- **RECORDS PROVIDED**
Lemma pool_set_round_trip_witness :
  exists ps1 m',
    pool_set.alloc (pool_set.mk [two_block_pool]) two_block_memory 3
      = (16, ps1) /\
    pool_set.dealloc ps1 two_block_memory 16
      = Done (true, pool_set.mk [two_block_pool], m').
Proof.
  destruct (pool_set_round_trip (pool_set.mk [two_block_pool])
              two_block_memory 3 two_block_pool)
    as (ps1 & m' & Ha & Hd & _).
  - reflexivity.
  - vm_compute. reflexivity.
  - simpl. lia.
  - simpl. lia.
  - reflexivity.
  - intros j q Hj. change (Z.to_nat (pool_set.pool_index 3)) with 0%nat in Hj.
    lia.
  - exists ps1, m'. split; assumption.
Defined.

(** ** The arena allocator: reservations, the cursor, round trip *)

Lemma align4_total_range bytes : 0 <= word.align4 bytes < 4294967296.
Proof.
  split; [apply align4_nonneg |].
  unfold word.align4.
  pose proof (wrap_range (bytes + 3)) as Hw.
  pose proof (land_le (word.wrap (bytes + 3)) (word.wrap (Z.lnot 3))
                ltac:(lia)).
  lia.
Qed.
(** [toLowerCase] on its Latin-1 part, applied unit by unit; the other code
    units are left as they are, which the runtime does not do. *)
Definition lower_latin1 (s : list N) : list N :=
  map (λ u, if between 65 90 u || (between 192 222 u && negb (u =? 215)%N)
            then (u + 32)%N else u) s.

End Utf16.

(** A code unit a token is made of: [a-z0-9_]. *)
Definition is_token_unit (u : N) : bool :=
  Utf16.between 97 122 u || Utf16.between 48 57 u || (u =? 95)%N.

(** * Properties *)

(** ** The tokenizer *)

Example tokenize_spec_example :
  tokenize (Some "Great! App is ok.") = ["great"; "app"].
Proof. reflexivity. Qed.

Example tokenize_edges :
  tokenize (Some "  Hello   big  World ") = ["hello"; "big"; "world"]
  ∧ tokenize None = [] ∧ tokenize (Some "") = []
  ∧ Chars.split_ws " a  b " = [""; "a"; "b"; ""].
Proof. repeat split; reflexivity. Qed.

Section Tokenizer.
Import Chars TokenSpec.

Lemma sapp_cons (c : ascii) (a b : string) : String c a +:+ b = String c (a +:+ b).
Proof. reflexivity. Qed.

Lemma sapp_nil_r (s : string) : s +:+ "" = s.
Proof. induction s as [|c r IH]; [done |]. by rewrite sapp_cons, IH. Qed.

Lemma sapp_assoc (a b c : string) : (a +:+ b) +:+ c = a +:+ (b +:+ c).
Proof. induction a as [|x a IH]; [done |]. by rewrite !sapp_cons, IH. Qed.

Lemma pieces_cons (s : string) : ∃ p ps, pieces s = p :: ps.
Proof.
  destruct s as [|c r]; simpl; [by eexists _, _ |].
  destruct (is_space c); [by eexists _, _ |].
  destruct (pieces r); by eexists _, _.
Qed.

Lemma split_from_pieces (s : string) :
  ∀ in_sep cur, (in_sep = true → cur = "") →
    List.filter long (split_from in_sep cur s) = List.filter long (glue cur (pieces s)).
Proof.
  induction s as [|c r IH]; intros in_sep cur Hsep; simpl.
  - by rewrite sapp_nil_r.
  - destruct (is_space c) eqn:Hc.
    + destruct in_sep.
      * rewrite (Hsep eq_refl). simpl. rewrite IH by done.
        destruct (pieces_cons r) as (p & ps & ->). done.
      * simpl. rewrite sapp_nil_r. f_equal.
        rewrite IH by done. destruct (pieces_cons r) as (p & ps & ->). done.
    + rewrite IH by done.
      destruct (pieces_cons r) as (p & ps & ->). simpl.
      by rewrite sapp_assoc.
Qed.

Lemma long_nonempty (w : string) : long w = true → nonempty w = true.
Proof. by destruct w. Qed.

Lemma filter_long_words (l : list string) :
  List.filter long (List.filter nonempty l) = List.filter long l.
Proof.
  induction l as [|w l IH]; simpl; [done |].
  destruct (nonempty w) eqn:Hn; simpl; rewrite IH; [done |].
  destruct (long w) eqn:Hl; [| done].
  apply long_nonempty in Hl. congruence.
Qed.

Lemma split_ws_words (s : string) :
  List.filter long (split_ws s) = List.filter long (words s).
Proof.
  unfold split_ws, words. rewrite split_from_pieces by done.
  rewrite filter_long_words.
  by destruct (pieces_cons s) as (p & ps & ->).
Qed.

End Tokenizer.

(** C2, as stated, fails: [\w] contains the underscore, which is neither a
    letter nor a digit, so the code keeps "foo_bar" whole where the stated
    algorithm yields "foobar". *)
Lemma tokenize_keeps_underscore :
  tokenize (Some "foo_bar") = ["foo_bar"]
  ∧ TokenSpec.spec_tokenize (Some "foo_bar") = ["foobar"]
  ∧ tokenize (Some "foo_bar") ≠ TokenSpec.spec_tokenize (Some "foo_bar").
Proof. split; [reflexivity | split; [reflexivity | discriminate]]. Qed.

(** The refinement on text in the Latin-1 block, the 8-bit model used for
    the classifier below. *)
Lemma tokenize_latin1_refines (text : option string) :
  tokenize text = TokenSpec.tokens_keeping TokenSpec.keep_code text.
Proof.
  destruct text as [[|c s]|]; [reflexivity | | reflexivity].
  unfold tokenize, TokenSpec.tokens_keeping. simpl default.
  apply split_ws_words.
Qed.

Section TokenizerUtf16.
Import Utf16.
Local Close Scope string_scope.

Lemma pieces16_cons (s : list N) : ∃ p ps, pieces s = p :: ps.
Proof.
  destruct s as [|u r]; simpl; [by eexists _, _ |].
  destruct (is_space u); [by eexists _, _ |].
  destruct (pieces r); by eexists _, _.
Qed.

Lemma split_from16_pieces (s : list N) :
  ∀ in_sep cur, (in_sep = true → cur = []) →
    List.filter long (split_from in_sep cur s)
    = List.filter long (match pieces s with
                        | p :: ps => (cur ++ p) :: ps
                        | [] => [cur]
                        end).
Proof.
  induction s as [|u r IH]; intros in_sep cur Hsep; simpl.
  - by rewrite app_nil_r.
  - destruct (is_space u) eqn:Hu.
    + destruct in_sep.
      * rewrite (Hsep eq_refl). simpl. rewrite IH by done.
        destruct (pieces16_cons r) as (p & ps & ->). done.
      * simpl. rewrite app_nil_r. f_equal.
        rewrite IH by done. destruct (pieces16_cons r) as (p & ps & ->). done.
    + rewrite IH by done.
      destruct (pieces16_cons r) as (p & ps & ->). simpl.
      by rewrite <- app_assoc.
Qed.

Lemma filter_long16_words (l : list (list N)) :
  List.filter long (List.filter nonempty l) = List.filter long l.
Proof.
  induction l as [|w l IH]; simpl; [done |].
  destruct (nonempty w) eqn:Hn; simpl; rewrite IH; [done |].
  by destruct w.
Qed.

Lemma split_ws16_words (s : list N) :
  List.filter long (split_ws s) = List.filter long (words s).
Proof.
  unfold split_ws, words. rewrite split_from16_pieces by done.
  rewrite filter_long16_words.
  by destruct (pieces16_cons s) as (p & ps & ->).
Qed.

Lemma keep_code_word_space (u : N) : keep_code u = is_word u || is_space u.
Proof. reflexivity. Qed.

(** The two character tables agree below 256. *)
Lemma is_space_units (c : ascii) :
  is_space (N.of_nat (Chars.code c)) = Chars.is_space c.
Proof. destruct c as [[] [] [] [] [] [] [] []]; reflexivity. Qed.

Lemma is_word_units (c : ascii) :
  is_word (N.of_nat (Chars.code c)) = Chars.is_word c.
Proof. destruct c as [[] [] [] [] [] [] [] []]; reflexivity. Qed.

Lemma lower_latin1_units (s : string) :
  lower_latin1 (units s) = units (Chars.toLowerCase s).
Proof.
  unfold lower_latin1, units, Chars.toLowerCase.
  induction s as [|c r IH]; [done |]. simpl. rewrite IH. f_equal.
  destruct c as [[] [] [] [] [] [] [] []]; reflexivity.
Qed.

Lemma units_app (a b : string) : units (a +:+ b)%string = units a ++ units b.
Proof.
  unfold units. induction a as [|c a IH]; [done |].
  rewrite sapp_cons. simpl. by rewrite IH.
Qed.
(** * libTAS: the savestate coordinator and the dlopen/dlsym interceptor

    A shallow embedding of [src/program/SaveState.cpp] (the controller
    side of the savestate protocol) and of the [dlopen]/[dlsym] hooks of
    the injected library, with the properties their specification states.

    The C++ code talks to a socket, to the file system and to the dynamic
    loader.  Each of these is an explicit component of a state record, and
    every call that leaves the program is appended to a chronological
    trace, so that "before" and "never" are statements about lists.

    - Part I embeds [SaveState::save], [load] and [postLoad].
    - Part II embeds [add_lib], [dlopen], [find_sym] and [dlsym]; the real
      loader is a parameter, and may call back into [dlsym].
    - Part III has the definitions the statements are made of, and the
      scenario of the specification.
    - Parts IV and V have the properties the specification states.
    - Part VI has further properties of the two files: of the paths and
      messages of a slot, of [save], [load] and [postLoad] one after the
      other, of [find_lib], and of [dlopen], [find_sym] and [dlsym] in
      the cases the specification leaves out.

    The headers the two files include are not at hand.  What is taken
    from them is marked "Modelled from the spec" where it is defined, or
    is a parameter of a section. *)

From stdpp Require Import gmap strings list pretty sorting.
From Stdlib Require Import ZArith Lia Ascii.
(** A successful build has planned its outputs, and its result is the
    finished form of the completed transaction. *)
Lemma unSignedFunc_Ok_inv (ownerPublicKey : string) (stasUtxo : Utxo)
    (paymentPublicKey : string) (paymentUtxo : option Utxo)
    (splitDestinations : list SplitDestination) (data : option string)
    (isZeroChange : bool) (ownerPrivateKey paymentPrivateKey : option PrivateKey)
    (txCost : Z) (feeEstimateCall : bool) (r : BuildResult) :
  unSignedFunc E ownerPublicKey stasUtxo paymentPublicKey paymentUtxo
    splitDestinations data isZeroChange ownerPrivateKey paymentPrivateKey
    txCost feeEstimateCall = Ok r ->
  exists pl,
    planOutputs E ownerPublicKey stasUtxo paymentPublicKey paymentUtxo
      splitDestinations data isZeroChange txCost feeEstimateCall = Ok pl
    /\ r = finish
             (expectedUnsignedData E ownerPublicKey paymentPublicKey stasUtxo
                paymentUtxo ownerPrivateKey paymentPrivateKey)
             {| inputs := signedInputs E ownerPublicKey paymentPublicKey stasUtxo
                            paymentUtxo isZeroChange ownerPrivateKey
                            paymentPrivateKey pl;
                outputs := expectedOutputs E stasUtxo paymentPublicKey paymentUtxo
                             splitDestinations data isZeroChange txCost |}.
Proof.
  unfold unSignedFunc. intros H. bind_inv H as pl Hpl.
  exists pl. split; [done|].
  destruct (planOutputs_Ok_inv E _ _ _ _ _ _ _ _ _ _ Hpl)
    as (Hin & Hout & _ & _ & _ & Hzf).
  rewrite (signInputs_eq E _ _ stasUtxo paymentUtxo) in H by done.
  rewrite Hout in H. congruence.
Qed.

(** The result of a build always holds a transaction. *)
Lemma result_tx_finish (ud : list UnsignedInput) (tx : Transaction) :
  result_tx (finish ud tx) = Some tx.
Proof. by destruct ud. Qed.

(** The two public builders are calls of unSignedFunc with the estimated
    fee as [txCost] and [feeEstimateCall = false]. *)
Lemma signed_Ok_inv (ownerPrivateKey : option PrivateKey) (stasUtxo : Utxo)
    (splitDestinations : list SplitDestination) (paymentUtxo : option Utxo)
    (paymentPrivateKey : option PrivateKey) (data : option string)
    (isZeroChange : bool) (r : BuildResult) :
  signed E ownerPrivateKey stasUtxo splitDestinations paymentUtxo
    paymentPrivateKey data isZeroChange = Ok r ->
  exists ownerKey paymentKey txCost,
    ownerPrivateKey = Some ownerKey /\ paymentPrivateKey = Some paymentKey
    /\ feeEstimate E stasUtxo splitDestinations data isZeroChange = Ok txCost
    /\ unSignedFunc E (publicKey ownerKey) stasUtxo (publicKey paymentKey)
         paymentUtxo splitDestinations data isZeroChange
         (Some ownerKey) (Some paymentKey) txCost false = Ok r.
Proof.
  unfold signed, signedFunc. intros H.
  bind_inv H as txCost Hfee. bind_inv H as ownerKey Hok.
  bind_inv H as paymentKey Hpk.
  apply deref_Ok_inv in Hok as ->. apply deref_Ok_inv in Hpk as ->.
  by exists ownerKey, paymentKey, txCost.
Qed.

Lemma unSigned_Ok_inv (ownerPublicKey : string) (stasUtxo : Utxo)
    (paymentPublicKey : string) (paymentUtxo : option Utxo)
    (splitDestinations : list SplitDestination) (data : option string)
    (isZeroChange : bool) (r : BuildResult) :
  unSigned E ownerPublicKey stasUtxo paymentPublicKey paymentUtxo
    splitDestinations data isZeroChange = Ok r ->
  exists txCost,
    feeEstimate E stasUtxo splitDestinations data isZeroChange = Ok txCost
    /\ unSignedFunc E ownerPublicKey stasUtxo paymentPublicKey paymentUtxo
         splitDestinations data isZeroChange None None txCost false = Ok r.
Proof.
  unfold unSigned. intros H. bind_inv H as txCost Hfee. by exists txCost.
Qed.

End BuildFacts.

(** ** When the planning succeeds *)

Section PlanningSucceeds.

Variable E : Env.

Lemma addDestinations_pass (stasUtxo : Utxo) (dests : list SplitDestination)
    (tx : Transaction) (od : list OutputData) :
  forallb (destinationOk E stasUtxo) dests = true ->
  addDestinations E (utxo_script stasUtxo) (checkIfStas20 E (utxo_script stasUtxo))
    dests (tx, od)
  = Ok ({| inputs := inputs tx;
           outputs := outputs tx ++ map (destinationOutput E stasUtxo) dests |},
        od ++ map (destinationEntry E) dests).
Proof.
  revert tx od. induction dests as [|d dests IH]; intros tx od H; simpl.
  - rewrite !app_nil_r. by destruct tx.
  - simpl in H. apply andb_prop in H as [Hd Hrest].
    unfold destinationOk in Hd. apply andb_prop in Hd as [Hc Ha].
    unfold Output_new. rewrite Hc, Ha. simpl.
    rewrite IH by done. simpl. by rewrite <- !app_assoc.
Qed.

(** A successful planning has passed the zero-change check whenever the
    code runs it, and a payment UTXO was there to be read. *)
Lemma planOutputs_Ok_zero_change (ownerPublicKey : string) (stasUtxo : Utxo)
    (paymentPublicKey : string) (paymentUtxo : option Utxo)
    (splitDestinations : list SplitDestination) (data : option string)
    (txCost : Z) (pl : Plan) :
  planOutputs E ownerPublicKey stasUtxo paymentPublicKey paymentUtxo
    splitDestinations data true txCost false = Ok pl ->
  exists p, paymentUtxo = Some p
    /\ checkZeroChangeThreshold E (utxo_satoshis p) txCost
         "RedeemSplit Function Zero Change" = true.
Proof.
  unfold planOutputs. intros H.
  bind_inv H as [] Hval.
  bind_inv H as tx0 Hm.
  bind_inv H as o Hro.
  bind_inv H as [tx1 od1] Hdests.
  bind_inv H as [tx2 od2] Hm0.
  bind_inv H as [] Hzc.
  simpl in Hzc. bind_inv Hzc as p Hp.
  apply deref_Ok_inv in Hp. apply check_Ok_inv in Hzc. eauto.
Qed.

(** The outcome of the planning once the first checks pass, for a build
    with [isZeroChange = true] that is not a fee-estimation call. *)
Lemma planOutputs_zero_change_outcome (ownerPublicKey : string) (stasUtxo : Utxo)
    (paymentPublicKey : string) (paymentUtxo : option Utxo)
    (splitDestinations : list SplitDestination) (data : option string)
    (txCost : Z) :
  planningChecksPass E ownerPublicKey stasUtxo paymentPublicKey paymentUtxo
    splitDestinations = true ->
  match paymentUtxo with
  | None =>
      planOutputs E ownerPublicKey stasUtxo paymentPublicKey paymentUtxo
        splitDestinations data true txCost false
      = Err (TypeError "paymentUtxo")
  | Some p =>
      checkZeroChangeThreshold E (utxo_satoshis p) txCost
        "RedeemSplit Function Zero Change" = false ->
      planOutputs E ownerPublicKey stasUtxo paymentPublicKey paymentUtxo
        splitDestinations data true txCost false
      = Err (ZeroChangeError "RedeemSplit Function Zero Change")
  end.
Proof.
  unfold planningChecksPass. intros H.
  apply andb_prop in H as [H Hd]. apply andb_prop in H as [Hv Ha].
  unfold planOutputs, Output_new. rewrite Hv, Ha.
  destruct paymentUtxo as [p|]; simpl.
  - intros Hc. rewrite addDestinations_pass by done. simpl. by rewrite Hc.
  - by rewrite addDestinations_pass by done.
Qed.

- **WHAT YOU WILL DO**
From the data above, copy each line where the string "successful" appears.

- **REPLY**
(** A successful build has planned its outputs, and its result is the
(** A successful planning has passed the zero-change check whenever the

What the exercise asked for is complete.